Try it: One part of the entries below is wanted: the lines from the one containing "Fixpoint records_go (fuel" through the one containing "Definition uvarint_bytes (x". Write those out exactly and nothing else.
Dataset extract START
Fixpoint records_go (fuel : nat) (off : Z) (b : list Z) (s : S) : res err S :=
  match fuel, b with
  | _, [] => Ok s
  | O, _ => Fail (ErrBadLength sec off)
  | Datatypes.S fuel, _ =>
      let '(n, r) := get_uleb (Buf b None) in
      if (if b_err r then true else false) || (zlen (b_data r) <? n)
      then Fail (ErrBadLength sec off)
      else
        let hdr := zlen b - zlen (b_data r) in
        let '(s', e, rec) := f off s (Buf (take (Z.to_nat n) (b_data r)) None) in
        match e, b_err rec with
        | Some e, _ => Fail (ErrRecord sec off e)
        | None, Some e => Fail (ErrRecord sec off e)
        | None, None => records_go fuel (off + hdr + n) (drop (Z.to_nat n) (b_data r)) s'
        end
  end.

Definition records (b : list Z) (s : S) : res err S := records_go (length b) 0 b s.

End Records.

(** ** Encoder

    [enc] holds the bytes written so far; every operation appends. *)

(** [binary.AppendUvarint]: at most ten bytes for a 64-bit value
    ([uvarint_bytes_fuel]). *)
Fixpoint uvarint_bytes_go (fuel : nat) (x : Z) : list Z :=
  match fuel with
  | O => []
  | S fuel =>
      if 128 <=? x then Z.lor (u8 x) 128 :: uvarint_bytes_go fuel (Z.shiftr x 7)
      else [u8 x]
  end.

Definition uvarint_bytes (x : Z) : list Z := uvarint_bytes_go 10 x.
Dataset extract END
Dataset extract START
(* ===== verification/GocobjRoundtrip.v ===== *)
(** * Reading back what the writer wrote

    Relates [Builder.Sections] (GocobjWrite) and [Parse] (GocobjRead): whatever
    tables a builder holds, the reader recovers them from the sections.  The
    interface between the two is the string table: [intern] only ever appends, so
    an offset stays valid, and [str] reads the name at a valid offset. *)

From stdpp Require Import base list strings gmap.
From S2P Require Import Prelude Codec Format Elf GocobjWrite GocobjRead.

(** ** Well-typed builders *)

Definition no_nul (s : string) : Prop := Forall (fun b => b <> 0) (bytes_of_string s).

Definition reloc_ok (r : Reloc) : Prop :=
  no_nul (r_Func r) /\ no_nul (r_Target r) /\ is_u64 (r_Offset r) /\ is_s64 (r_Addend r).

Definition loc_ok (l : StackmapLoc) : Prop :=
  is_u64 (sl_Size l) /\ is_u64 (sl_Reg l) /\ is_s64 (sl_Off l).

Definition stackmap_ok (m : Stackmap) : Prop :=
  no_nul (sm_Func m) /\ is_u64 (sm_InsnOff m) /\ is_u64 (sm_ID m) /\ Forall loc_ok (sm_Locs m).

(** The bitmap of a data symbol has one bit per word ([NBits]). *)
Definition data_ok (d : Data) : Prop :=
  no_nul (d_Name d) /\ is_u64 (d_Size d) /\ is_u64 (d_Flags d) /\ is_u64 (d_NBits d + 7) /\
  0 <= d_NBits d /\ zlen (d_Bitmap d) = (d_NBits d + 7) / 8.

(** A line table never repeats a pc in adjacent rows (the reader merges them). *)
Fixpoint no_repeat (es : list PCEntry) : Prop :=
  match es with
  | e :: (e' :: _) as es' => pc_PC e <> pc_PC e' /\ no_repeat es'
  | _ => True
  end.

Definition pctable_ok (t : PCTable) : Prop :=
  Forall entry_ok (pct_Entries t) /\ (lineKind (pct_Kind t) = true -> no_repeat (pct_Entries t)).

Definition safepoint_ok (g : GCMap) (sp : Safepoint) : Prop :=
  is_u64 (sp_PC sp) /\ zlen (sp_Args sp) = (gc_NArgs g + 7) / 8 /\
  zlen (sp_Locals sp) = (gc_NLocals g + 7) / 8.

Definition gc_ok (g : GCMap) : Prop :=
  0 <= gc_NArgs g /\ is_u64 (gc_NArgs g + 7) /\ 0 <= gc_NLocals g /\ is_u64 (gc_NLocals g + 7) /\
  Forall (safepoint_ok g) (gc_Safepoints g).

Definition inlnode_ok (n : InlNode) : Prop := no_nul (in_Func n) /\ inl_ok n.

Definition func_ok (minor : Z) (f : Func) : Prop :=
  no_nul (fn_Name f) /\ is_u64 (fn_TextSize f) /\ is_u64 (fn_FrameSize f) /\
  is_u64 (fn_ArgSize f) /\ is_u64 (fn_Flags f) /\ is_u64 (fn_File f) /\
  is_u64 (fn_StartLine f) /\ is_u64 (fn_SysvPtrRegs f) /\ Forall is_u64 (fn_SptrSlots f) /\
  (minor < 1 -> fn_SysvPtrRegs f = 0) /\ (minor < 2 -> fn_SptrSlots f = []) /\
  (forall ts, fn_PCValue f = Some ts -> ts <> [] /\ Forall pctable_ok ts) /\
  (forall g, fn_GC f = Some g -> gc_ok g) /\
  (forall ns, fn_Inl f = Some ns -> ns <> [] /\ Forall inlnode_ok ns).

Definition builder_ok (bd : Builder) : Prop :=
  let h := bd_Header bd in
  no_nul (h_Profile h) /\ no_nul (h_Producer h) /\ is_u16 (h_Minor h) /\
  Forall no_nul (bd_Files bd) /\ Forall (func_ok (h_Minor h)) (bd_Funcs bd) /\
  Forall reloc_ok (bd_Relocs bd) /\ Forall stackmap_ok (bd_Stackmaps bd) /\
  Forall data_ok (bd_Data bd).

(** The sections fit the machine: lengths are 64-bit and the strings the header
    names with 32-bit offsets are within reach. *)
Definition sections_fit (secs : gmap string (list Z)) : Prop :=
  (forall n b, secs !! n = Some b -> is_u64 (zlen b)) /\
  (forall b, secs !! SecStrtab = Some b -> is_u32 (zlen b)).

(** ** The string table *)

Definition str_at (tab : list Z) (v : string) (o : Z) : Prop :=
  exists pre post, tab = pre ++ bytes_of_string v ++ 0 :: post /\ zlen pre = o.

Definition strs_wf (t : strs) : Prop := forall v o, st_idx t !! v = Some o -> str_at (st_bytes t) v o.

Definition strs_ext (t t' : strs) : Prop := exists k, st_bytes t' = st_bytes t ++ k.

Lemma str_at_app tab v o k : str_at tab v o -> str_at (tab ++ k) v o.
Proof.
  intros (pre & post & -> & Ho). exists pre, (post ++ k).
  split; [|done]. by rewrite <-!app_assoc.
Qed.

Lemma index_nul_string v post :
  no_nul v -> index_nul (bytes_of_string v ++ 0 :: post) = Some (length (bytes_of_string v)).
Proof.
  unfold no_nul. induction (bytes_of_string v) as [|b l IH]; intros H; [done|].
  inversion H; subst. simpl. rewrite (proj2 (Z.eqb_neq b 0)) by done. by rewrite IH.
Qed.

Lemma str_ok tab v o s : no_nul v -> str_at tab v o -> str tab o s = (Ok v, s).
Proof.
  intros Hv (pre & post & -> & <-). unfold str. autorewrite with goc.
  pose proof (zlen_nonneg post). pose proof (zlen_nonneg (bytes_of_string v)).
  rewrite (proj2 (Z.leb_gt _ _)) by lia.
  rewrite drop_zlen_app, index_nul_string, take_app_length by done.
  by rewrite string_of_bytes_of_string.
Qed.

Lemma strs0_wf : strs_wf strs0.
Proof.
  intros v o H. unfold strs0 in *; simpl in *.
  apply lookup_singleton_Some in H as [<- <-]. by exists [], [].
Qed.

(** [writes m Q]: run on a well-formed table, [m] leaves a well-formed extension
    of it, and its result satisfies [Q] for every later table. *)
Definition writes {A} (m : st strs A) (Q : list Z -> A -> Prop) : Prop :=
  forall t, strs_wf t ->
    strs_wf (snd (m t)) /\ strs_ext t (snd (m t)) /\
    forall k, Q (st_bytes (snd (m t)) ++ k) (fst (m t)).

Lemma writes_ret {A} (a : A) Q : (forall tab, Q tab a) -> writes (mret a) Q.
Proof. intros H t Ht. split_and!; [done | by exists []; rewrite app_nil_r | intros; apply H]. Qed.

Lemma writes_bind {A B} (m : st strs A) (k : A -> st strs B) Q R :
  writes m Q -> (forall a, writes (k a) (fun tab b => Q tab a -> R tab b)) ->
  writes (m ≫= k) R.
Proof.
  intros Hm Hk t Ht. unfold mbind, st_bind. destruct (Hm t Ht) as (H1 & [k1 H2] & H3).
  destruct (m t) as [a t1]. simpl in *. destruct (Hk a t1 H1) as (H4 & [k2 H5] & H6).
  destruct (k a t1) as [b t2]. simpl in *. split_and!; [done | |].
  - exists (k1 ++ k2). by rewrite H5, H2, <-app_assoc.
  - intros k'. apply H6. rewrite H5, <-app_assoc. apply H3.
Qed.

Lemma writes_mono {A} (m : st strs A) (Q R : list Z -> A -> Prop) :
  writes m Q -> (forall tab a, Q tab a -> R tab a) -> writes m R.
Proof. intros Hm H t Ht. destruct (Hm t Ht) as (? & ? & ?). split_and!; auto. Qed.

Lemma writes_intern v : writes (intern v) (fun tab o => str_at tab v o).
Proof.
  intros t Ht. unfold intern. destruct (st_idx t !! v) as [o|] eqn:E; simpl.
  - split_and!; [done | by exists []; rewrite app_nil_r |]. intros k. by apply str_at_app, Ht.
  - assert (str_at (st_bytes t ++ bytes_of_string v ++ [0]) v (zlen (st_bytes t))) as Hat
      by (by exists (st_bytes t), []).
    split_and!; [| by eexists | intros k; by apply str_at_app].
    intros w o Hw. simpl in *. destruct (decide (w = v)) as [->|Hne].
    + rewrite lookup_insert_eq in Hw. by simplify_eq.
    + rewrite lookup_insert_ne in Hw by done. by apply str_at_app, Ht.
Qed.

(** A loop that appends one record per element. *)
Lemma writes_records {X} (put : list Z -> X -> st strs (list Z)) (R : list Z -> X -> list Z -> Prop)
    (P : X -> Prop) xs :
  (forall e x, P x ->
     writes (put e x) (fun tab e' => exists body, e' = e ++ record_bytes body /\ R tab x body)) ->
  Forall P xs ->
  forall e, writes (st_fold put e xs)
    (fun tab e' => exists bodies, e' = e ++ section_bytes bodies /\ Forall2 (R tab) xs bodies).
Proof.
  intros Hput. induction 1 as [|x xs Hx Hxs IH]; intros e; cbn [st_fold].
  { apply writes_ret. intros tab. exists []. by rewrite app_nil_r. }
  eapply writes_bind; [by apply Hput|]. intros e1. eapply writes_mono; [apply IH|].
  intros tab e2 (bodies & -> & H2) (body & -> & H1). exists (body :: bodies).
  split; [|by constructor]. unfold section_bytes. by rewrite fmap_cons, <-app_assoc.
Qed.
Dataset extract END
Dataset extract START
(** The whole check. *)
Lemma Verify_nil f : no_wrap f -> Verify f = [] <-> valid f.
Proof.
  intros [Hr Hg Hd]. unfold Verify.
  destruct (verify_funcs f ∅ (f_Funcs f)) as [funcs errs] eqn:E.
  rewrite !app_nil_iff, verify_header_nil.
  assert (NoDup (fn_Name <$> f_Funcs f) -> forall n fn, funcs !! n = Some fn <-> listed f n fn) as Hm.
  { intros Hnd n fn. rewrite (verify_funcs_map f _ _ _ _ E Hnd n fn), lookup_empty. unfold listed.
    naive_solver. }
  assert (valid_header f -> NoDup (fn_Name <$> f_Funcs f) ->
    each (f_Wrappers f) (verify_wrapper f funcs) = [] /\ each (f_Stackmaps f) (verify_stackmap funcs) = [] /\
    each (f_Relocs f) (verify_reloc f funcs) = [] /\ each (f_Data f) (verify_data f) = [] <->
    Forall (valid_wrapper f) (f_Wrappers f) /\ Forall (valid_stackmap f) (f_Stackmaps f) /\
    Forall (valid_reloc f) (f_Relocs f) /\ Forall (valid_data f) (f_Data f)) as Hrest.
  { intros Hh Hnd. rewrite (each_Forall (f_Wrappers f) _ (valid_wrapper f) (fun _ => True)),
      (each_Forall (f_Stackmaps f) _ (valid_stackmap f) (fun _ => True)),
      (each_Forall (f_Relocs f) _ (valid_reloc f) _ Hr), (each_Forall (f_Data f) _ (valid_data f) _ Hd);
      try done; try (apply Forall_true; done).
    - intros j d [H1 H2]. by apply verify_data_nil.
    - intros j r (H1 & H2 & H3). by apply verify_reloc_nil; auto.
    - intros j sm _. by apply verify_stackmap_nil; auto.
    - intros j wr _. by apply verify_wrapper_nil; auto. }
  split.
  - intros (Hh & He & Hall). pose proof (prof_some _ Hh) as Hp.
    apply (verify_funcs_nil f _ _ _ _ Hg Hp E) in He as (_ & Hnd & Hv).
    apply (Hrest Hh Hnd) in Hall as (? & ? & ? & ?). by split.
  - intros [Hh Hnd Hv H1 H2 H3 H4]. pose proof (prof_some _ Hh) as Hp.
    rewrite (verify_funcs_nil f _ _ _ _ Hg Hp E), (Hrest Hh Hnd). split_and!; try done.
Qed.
Dataset extract END
Answer to this task:
Fixpoint records_go (fuel : nat) (off : Z) (b : list Z) (s : S) : res err S :=
  match fuel, b with
  | _, [] => Ok s
  | O, _ => Fail (ErrBadLength sec off)
  | Datatypes.S fuel, _ =>
      let '(n, r) := get_uleb (Buf b None) in
      if (if b_err r then true else false) || (zlen (b_data r) <? n)
      then Fail (ErrBadLength sec off)
      else
        let hdr := zlen b - zlen (b_data r) in
        let '(s', e, rec) := f off s (Buf (take (Z.to_nat n) (b_data r)) None) in
        match e, b_err rec with
        | Some e, _ => Fail (ErrRecord sec off e)
        | None, Some e => Fail (ErrRecord sec off e)
        | None, None => records_go fuel (off + hdr + n) (drop (Z.to_nat n) (b_data r)) s'
        end
  end.

Definition records (b : list Z) (s : S) : res err S := records_go (length b) 0 b s.

End Records.

(** ** Encoder

    [enc] holds the bytes written so far; every operation appends. *)

(** [binary.AppendUvarint]: at most ten bytes for a 64-bit value
    ([uvarint_bytes_fuel]). *)
Fixpoint uvarint_bytes_go (fuel : nat) (x : Z) : list Z :=
  match fuel with
  | O => []
  | S fuel =>
      if 128 <=? x then Z.lor (u8 x) 128 :: uvarint_bytes_go fuel (Z.shiftr x 7)
      else [u8 x]
  end.

Definition uvarint_bytes (x : Z) : list Z := uvarint_bytes_go 10 x.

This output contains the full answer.